Foto: Fratel Cosimo recita il rosario con i pellegrini (giugno 2012)


È difficile parlare di cose di Dio senza rinchiuderle dentro concetti che non sono altro se non la proiezione delle nostre idee su Dio. Lo stesso Tomaso d’Aquino ci ha voluto avvertire che “la fede non ha come termine i concetti, ma la realtà”. Più vicino a noi, anche il teologo e mistico svizzero Maurice Zundel ha fatto notare al giornalista che lo intervistava che “si parla efficacemente di Dio pur che lo si viva” (
L’homme existe-t-il?, p.76, non tradotto in italiano).
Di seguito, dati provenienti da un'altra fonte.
(* ===== verification/Memfd.v ===== *)
(** * Files in memory

    [kernel/src/fs/memfd.c]: files whose pages are frames of their own, that can be sealed
    and mapped shared; and the inode reference counts of [vfs.c] that mappings keep.  They
    implement the interface [Files] of [Mmap]: what a mapping can ask of a file.  The files
    of the other file systems are there through their [read], which is part of an inode. *)

From S2P Require Import Prelude Pmm Machine Bytes Paging Vmm Mmap.

Definition EFBIG : Z := 27.

Definition ENOSYS : Z := 38.

Definition F_SEAL_SEAL : Z := 1.

Definition F_SEAL_SHRINK : Z := 2.

Definition F_SEAL_GROW : Z := 4.

Definition F_SEAL_WRITE : Z := 8.

Definition F_SEAL_FUTURE_WRITE : Z := 16.

Definition ALL_SEALS : Z := Z.lor (or3 F_SEAL_SEAL F_SEAL_SHRINK F_SEAL_GROW) (Z.lor F_SEAL_WRITE F_SEAL_FUTURE_WRITE).

Definition MFD_CLOEXEC : Z := 1.

Definition MFD_ALLOW_SEALING : Z := 2.

(** [memfd_t]: [mf_pages] is the array of [cap] slots at the heap address [mf_array]. *)
Record memfd := {
  mf_self : Z;
  mf_array : Z;
  mf_pages : list Z;
  mf_size : Z;
  mf_seals : Z;
  mf_writers : Z;
}.

Definition mf_cap (m : memfd) : Z := Z.of_nat (length (mf_pages m)).

Definition slot (m : memfd) (i : Z) : Z := default 0 (mf_pages m !! Z.to_nat i).

Definition set_slot (m : memfd) (i p : Z) : memfd :=
  {| mf_self := mf_self m; mf_array := mf_array m; mf_pages := <[Z.to_nat i := p]> (mf_pages m); mf_size := mf_size m;
     mf_seals := mf_seals m; mf_writers := mf_writers m |}.

Definition set_slots (m : memfd) (a : Z) (l : list Z) : memfd :=
  {| mf_self := mf_self m; mf_array := a; mf_pages := l; mf_size := mf_size m; mf_seals := mf_seals m; mf_writers := mf_writers m |}.

Definition set_size (m : memfd) (n : Z) : memfd :=
  {| mf_self := mf_self m; mf_array := mf_array m; mf_pages := mf_pages m; mf_size := n; mf_seals := mf_seals m; mf_writers := mf_writers m |}.

Definition set_seals (m : memfd) (n : Z) : memfd :=
  {| mf_self := mf_self m; mf_array := mf_array m; mf_pages := mf_pages m; mf_size := mf_size m; mf_seals := n; mf_writers := mf_writers m |}.

Definition set_writers (m : memfd) (n : Z) : memfd :=
  {| mf_self := mf_self m; mf_array := mf_array m; mf_pages := mf_pages m; mf_size := mf_size m; mf_seals := mf_seals m; mf_writers := n |}.

(** [wrapi] is the wrap-around of the [int] counter. *)
Definition wrapi (z : Z) : Z := (z + 2 ^ 31) `mod` 2 ^ 32 - 2 ^ 31.

Section Memfd.

Context `{KernelHeap}.

(** ** Pages *)

Definition frame_put (s : mm) (p : Z) : mm :=
  if p =? 0 then s
  else let '(refs, s) := cow_unref_page s p in if refs =? 0 then pmm_release s p 1 else s.

(** [while (cap < want) cap *= 2]; a size is below 2^64, so 64 doublings are enough. *)
Fixpoint grow_cap (fuel : nat) (cap want : Z) : Z :=
  match fuel with
  | O => cap
  | S fuel => if cap <? want then grow_cap fuel (cap *w 2) want else cap
  end.

Definition grow_slots (m : memfd) (s : mm) (want : Z) : Z * memfd * mm :=
  if want <=? mf_cap m then (0, m, s)
  else
    let cap := grow_cap 64 (if mf_cap m =? 0 then 16 else mf_cap m) want in
    let '(more, s) := h_kmalloc (cap *w 8) s in
    if more =? 0 then (- ENOMEM, m, s)
    else
      let slots := mf_pages m ++ replicate (Z.to_nat (cap - mf_cap m)) 0 in
      (0, set_slots m more slots, h_kfree (mf_array m) s).

Definition memfd_get_page (m : memfd) (s : mm) (index : Z) (create : bool) : Z * memfd * mm :=
  if (mf_size m +w (PAGE_SIZE - 1)) / PAGE_SIZE <=? index then (0, m, s)
  else if (index <? mf_cap m) && negb (slot m index =? 0) then (slot m index, m, s)
  else if negb create then (0, m, s)
  else
    let '(r, m, s) := grow_slots m s (index +w 1) in
    if r <? 0 then (0, m, s)
    else
      let '(p, s) := pmm_alloc s 1 in
      if p =? 0 then (0, m, s)
      else (p, set_slot m index p, cow_ref_page (page_clear s p) p).

(** The loop of [cut_to] over the slots from [i] on. *)
Fixpoint cut_slots (n : nat) (m : memfd) (s : mm) (i : Z) : memfd * mm :=
  match n with
  | O => (m, s)
  | S n => cut_slots n (set_slot m i 0) (frame_put s (slot m i)) (i + 1)
  end.

Definition cut_to (m : memfd) (s : mm) (size : Z) : memfd * mm :=
  let keep := (size +w (PAGE_SIZE - 1)) / PAGE_SIZE in
  let '(m, s) := cut_slots (Z.to_nat (mf_cap m - keep)) m s keep in
  let at_ := Z.land size (PAGE_SIZE - 1) in
  if negb (at_ =? 0) && (keep - 1 <? mf_cap m) && negb (slot m (keep - 1) =? 0)
  then (m, frame_store s (slot m (keep - 1)) (Z.to_nat at_) (replicate (Z.to_nat (PAGE_SIZE - at_)) 0))
  else (m, s).

Definition resize (m : memfd) (s : mm) (size : Z) : Z * memfd * mm :=
  if (mf_size m <? size) && flag (mf_seals m) F_SEAL_GROW then (- EPERM, m, s)
  else if (size <? mf_size m) && flag (mf_seals m) F_SEAL_SHRINK then (- EPERM, m, s)
  else
    let '(m, s) := if size <? mf_size m then cut_to m s size else (m, s) in
    (0, set_size m size, s).

(** ** Reading and writing *)

(** The bytes of the turn of [memfd_read] at [at_]. *)
Definition memfd_read_chunk (m : memfd) (s : mm) (at_ n : Z) : list Z :=
  let page := at_ / PAGE_SIZE in
  let off := Z.land at_ (PAGE_SIZE - 1) in
  if (page <? mf_cap m) && negb (slot m page =? 0) then frame_load s (slot m page) (Z.to_nat off) (Z.to_nat n)
  else replicate (Z.to_nat n) 0.

(** [size] bytes from [at_] on; a turn reads one byte at least. *)
Fixpoint memfd_read_loop (fuel : nat) (m : memfd) (s : mm) (at_ size : Z) : list Z :=
  match fuel with
  | O => []
  | S fuel =>
    if 0 <? size
    then
      let n := Z.min (PAGE_SIZE - Z.land at_ (PAGE_SIZE - 1)) size in
      memfd_read_chunk m s at_ n ++ memfd_read_loop fuel m s (at_ + n) (size - n)
    else []
  end.

Definition memfd_read (m : memfd) (s : mm) (size offset : Z) : list Z :=
  if mf_size m <=? offset then []
  else
    let size := Z.min size (mf_size m - offset) in
    memfd_read_loop (Z.to_nat size) m s offset size.

(** Stores [bs] from [at_] on; how much was stored. *)
Fixpoint memfd_write_loop (fuel : nat) (m : memfd) (s : mm) (at_ done : Z) (bs : list Z) : Z * memfd * mm :=
  match fuel with
  | O => (done, m, s)
  | S fuel =>
    match bs with
    | [] => (done, m, s)
    | _ =>
      let off := Z.land at_ (PAGE_SIZE - 1) in
      let n := Z.min (PAGE_SIZE - off) (Z.of_nat (length bs)) in
      let '(p, m, s) := memfd_get_page m s (at_ / PAGE_SIZE) true in
      if p =? 0 then (if negb (done =? 0) then done else - ENOMEM, m, s)
      else
        let s := frame_store s p (Z.to_nat off) (take (Z.to_nat n) bs) in
        memfd_write_loop fuel m s (at_ + n) (done + n) (drop (Z.to_nat n) bs)
    end
  end.

Definition memfd_write (m : memfd) (s : mm) (bs : list Z) (offset : Z) : Z * memfd * mm :=
  if flag (mf_seals m) (Z.lor F_SEAL_WRITE F_SEAL_FUTURE_WRITE) then (- EPERM, m, s)
  else
    let end_ := offset + Z.of_nat (length bs) in
    if 2 ^ 64 <=? end_ then (- EFBIG, m, s)
    else
      let '(err, m, s) := if mf_size m <? end_ then resize m s end_ else (0, m, s) in
      if negb (err =? 0) then (err, m, s) else memfd_write_loop (length bs) m s offset 0 bs.

Definition memfd_truncate (m : memfd) (s : mm) (size : Z) : Z * memfd * mm := resize m s size.

Definition memfd_drop (m : memfd) (s : mm) : mm :=
  let s := foldl frame_put s (mf_pages m) in
  h_kfree (mf_self m) (h_kfree (mf_array m) s).

(** ** Seals *)

Definition memfd_add_seals (m : memfd) (seals : Z) : Z * memfd :=
  if flag seals (Z.lxor (2 ^ 32 - 1) ALL_SEALS) then (- EINVAL, m)
  else if flag (mf_seals m) F_SEAL_SEAL then (- EPERM, m)
  else if flag seals F_SEAL_WRITE && negb (mf_writers m =? 0) then (- EBUSY, m)
  else (0, set_seals m (Z.lor (mf_seals m) seals)).

Definition memfd_get_seals (m : memfd) : Z := mf_seals m.

Definition track_writer (m : memfd) (delta : Z) : Z * memfd :=
  if (0 <? delta) && flag (mf_seals m) (Z.lor F_SEAL_WRITE F_SEAL_FUTURE_WRITE) then (- EPERM, m)
  else (0, set_writers m (wrapi (mf_writers m + delta))).

End Memfd.

(** ** Inodes *)

(** The operations behind an inode: a memfd, or a file of another file system with its [read] of a page. *)
Inductive inode_ops :=
  | memfd_ops (m : memfd)
  | fs_ops (read : Z -> option (list Z)).

Record inode := {
  i_shared : Z;
  i_attached : bool;
  i_parent : Z;
  i_ops : inode_ops;
}.

Record fworld := { fw_mm : mm; fw_inodes : gmap Z inode; vfs_root : Z }.

Definition set_inodes (w : fworld) (i : gmap Z inode) : fworld := {| fw_mm := fw_mm w; fw_inodes := i; vfs_root := vfs_root w |}.

Definition set_fmm (w : fworld) (s : mm) : fworld := {| fw_mm := s; fw_inodes := fw_inodes w; vfs_root := vfs_root w |}.

Definition with_shared (n : Z) (i : inode) : inode := {| i_shared := n; i_attached := i_attached i; i_parent := i_parent i; i_ops := i_ops i |}.

Definition with_memfd (m : memfd) (i : inode) : inode := {| i_shared := i_shared i; i_attached := i_attached i; i_parent := i_parent i; i_ops := memfd_ops m |}.

Section Inodes.

Context `{KernelHeap}.

Definition inode_hold (w : fworld) (i : Z) : fworld :=
  if (i =? 0) || (i =? vfs_root w) then w
  else set_inodes w (alter (fun n => with_shared (i_shared n + 1) n) i (fw_inodes w)).

(** The inode's [drop], then its memory; a file of another file system keeps nothing here, and the name cache is not part of the state. *)
Definition inode_release (w : fworld) (i : Z) (n : inode) : fworld :=
  let s := match i_ops n with memfd_ops m => memfd_drop m (fw_mm w) | fs_ops _ => fw_mm w end in
  {| fw_mm := h_kfree i s; fw_inodes := delete i (fw_inodes w); vfs_root := vfs_root w |}.

(** The loop of [vfs_drop] up the tree; every turn but the last frees an inode. *)
Fixpoint drop_loop (fuel : nat) (w : fworld) (i : Z) : fworld :=
  match fuel with
  | O => w
  | S fuel =>
    if (i =? 0) || (i =? vfs_root w) then w
    else
      match fw_inodes w !! i with
      | None => w
      | Some n =>
        if i_shared n <=? 0 then w
        else
          let w := set_inodes w (<[i := with_shared (i_shared n - 1) n]> (fw_inodes w)) in
          if 0 <? i_shared n - 1 then w
          else drop_loop fuel (inode_release w i n) (if i_attached n then i_parent n else 0)
      end
  end.

Definition inode_drop (w : fworld) (i : Z) : fworld := drop_loop (S (size (fw_inodes w))) w i.

Definition inode_memfd (w : fworld) (i : Z) : option memfd :=
  match fw_inodes w !! i with
  | Some n => match i_ops n with memfd_ops m => Some m | fs_ops _ => None end
  | None => None
  end.

Definition inode_is_memfd (w : fworld) (i : Z) : bool := match inode_memfd w i with Some _ => true | None => false end.

Definition set_memfd (w : fworld) (i : Z) (m : memfd) : fworld := set_inodes w (alter (with_memfd m) i (fw_inodes w)).

Definition inode_track_writer (w : fworld) (i delta : Z) : Z * fworld :=
  match inode_memfd w i with
  | None => (0, w)
  | Some m => let '(r, m) := track_writer m delta in (r, set_memfd w i m)
  end.

Definition inode_page (w : fworld) (i index : Z) (create : bool) : Z * fworld :=
  match inode_memfd w i with
  | None => (0, w)
  | Some m => let '(p, m, s) := memfd_get_page m (fw_mm w) index create in (p, set_memfd (set_fmm w s) i m)
  end.

(** [inode_read(inode, frame, PAGE_SIZE, at)]. *)
Definition inode_read_page (w : fworld) (i frame at_ : Z) : Z * fworld :=
  match fw_inodes w !! i with
  | None => (- ENOSYS, w)
  | Some n =>
    match i_ops n with
    | memfd_ops m =>
      let bs := memfd_read m (fw_mm w) PAGE_SIZE at_ in
      (Z.of_nat (length bs), set_fmm w (frame_store (fw_mm w) frame 0 bs))
    | fs_ops read =>
      match read at_ with
      | None => (- EIO, w)
      | Some bs => (Z.of_nat (length bs), set_fmm w (frame_store (fw_mm w) frame 0 bs))
      end
    end
  end.

#[export] Instance inode_files : Files fworld := {|
  w_mm := fw_mm;
  w_set_mm := set_fmm;
  vfs_hold := inode_hold;
  vfs_drop := inode_drop;
  memfd_is := inode_is_memfd;
  memfd_track_writer := inode_track_writer;
  memfd_page := inode_page;
  inode_read := inode_read_page;
|}.

(** Adding seals through a descriptor. *)
Definition inode_add_seals (w : fworld) (i seals : Z) : Z * fworld :=
  match inode_memfd w i with
  | None => (- EINVAL, w)
  | Some m => let '(r, m) := memfd_add_seals m seals in (r, set_memfd w i m)
  end.

(** [sizeof] of [memfd_t], [INode_t] and [file_t]. *)
Definition sizeof_memfd : Z := 96.

Definition sizeof_INode : Z := 320.

Definition sizeof_file : Z := 32.

(** [fd] is what [vfs_install] returns for the new file. *)
Definition memfd_create (w : fworld) (flags fd : Z) : Z * fworld :=
  if flag flags (Z.lxor (2 ^ 32 - 1) (Z.lor MFD_CLOEXEC MFD_ALLOW_SEALING)) then (- EINVAL, w)
  else
    let '(m, s) := h_kmalloc sizeof_memfd (fw_mm w) in
    let '(i, s) := h_kmalloc sizeof_INode s in
    let '(f, s) := h_kmalloc sizeof_file s in
    if (m =? 0) || (i =? 0) || (f =? 0) then (- ENOMEM, set_fmm w (h_kfree f (h_kfree i (h_kfree m s))))
    else
      let mem := {| mf_self := m; mf_array := 0; mf_pages := []; mf_size := 0;
                    mf_seals := if negb (flag flags MFD_ALLOW_SEALING) then F_SEAL_SEAL else 0; mf_writers := 0 |} in
      let n := {| i_shared := 1; i_attached := false; i_parent := 0; i_ops := memfd_ops mem |} in
      let w := set_inodes (set_fmm w s) (<[i := n]> (fw_inodes w)) in
      if fd <? 0 then let w := inode_drop w i in (fd, set_fmm w (h_kfree f (fw_mm w))) else (fd, w).

End Inodes.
E Dom Le Saux, in Sagesse Indoue, Mystique chrétienne (non tradotto), scrive: “Fintanto che l’uomo vuole percepire Dio nei suoi concetti, non percepisce altro che un idolo”. Da tutto ciò, il valore essenziale della testimonianza, come illustrazione della Parola Eterna.


Gli apostoli Matteo, Marco e Luca riportano la guarigione della suocera di Pietro “
che era a letto con la febbre”. Quando Gesù entrò nella casa di Pietro, la vide coricata, “le toccò la mano, e la febbre la lasciò; si alzò dal letto e si mise a servirli”, (Matteo 8, 14). Gesù non guariva tutti quelli che erano malati, ma quelli verso i quali “Egli rivolgeva il suo sguardo”, per riprendere le parole di una benedizione di Fratel Cosimo. Questo incontro è oggi possibile, perché tutto il Vangelo testimonia una presenza che è la stessa, ieri, oggi ed eternamente: quella di Cristo. “Dio si testimonia nella trasparenza dell’uomo”, afferma Zundel (pag. 261). La trasparenza di Fratel Cosimo, che si è come svuotato di se stesso per darsi a Cristo, è ciò che permette a coloro che lo vanno a trovare di avvicinare Cristo, anche se solo per un breve istante. Si tratta allora veramente di un incontro che cambia tutto. L’anima viene toccata dalla Grazia.

Testimonianza:
Con mio marito Alfred, ci trovavamo, quel 2 ottobre 2004, sulla piazza della Madonna dello Scoglio con migliaia di altre persone, per la messa del primo sabato del mese. Avevamo infatti previsto di trattenerci per una settimana in un albergo vicino al mare, per potere così, ogni giorno, raggiungere lo Scoglio per la preghiera. Ma quel 2 ottobre mi sono sentita pervasa da una forte febbre, accompagnata da un mal di testa lancinante e da dolori muscolari acuti. Il male andava aggravandosi man mano che il sole diventava più intenso. Non ero proprio in grado di pregare, ma cercavo di resistere fino a sera su quella piazza affollatissima. L’indomani, domenica, ero a letto, con le serrande abbassate, battendo i denti per la febbre e sudando nello stesso tempo. Il sole radioso, la spiaggia di sabbia fine sotto le finestre, il mare blu-azzurro fino all’orizzonte, contrastavano con il mio misero stato, e la mia prostrazione aumentava sempre più. Bevevo l’inevitabile camomilla, sconfortata per trovarmi inchiodata in un letto, impotente ad alzarmi malgrado la mia buona volontà, mentre la Madonna dello Scoglio era appena a pochi chilometri di distanza. I rimedi febbrifughi, che amici compassionevoli mi avevano portato, non erano serviti a niente. La sera, mio marito si è recato allo Scoglio. Al suo ritorno, mi raccontò di aver parlato con Fratel Cosimo della mia febbre e della mia grande desolazione. Fratel Cosimo lo aveva rassicurato dicendogli che avrebbe pregato per me, “dopo che la gente sarebbe partita”. Ed aveva precisato: “Domani, si sentirà diversa”. Mi sono addormentata su queste parole. Il lunedì mattina ci fu un risveglio che non dimenticherò tanto presto. Mi sono alzata con lo spirito scattante e piena di vitalità, il corpo fresco e in forma. Finito il regime camomilla, avevo fame e mi sembrava che un bel bagno di mare fosse l’ideale per iniziare la giornata prima di far colazione.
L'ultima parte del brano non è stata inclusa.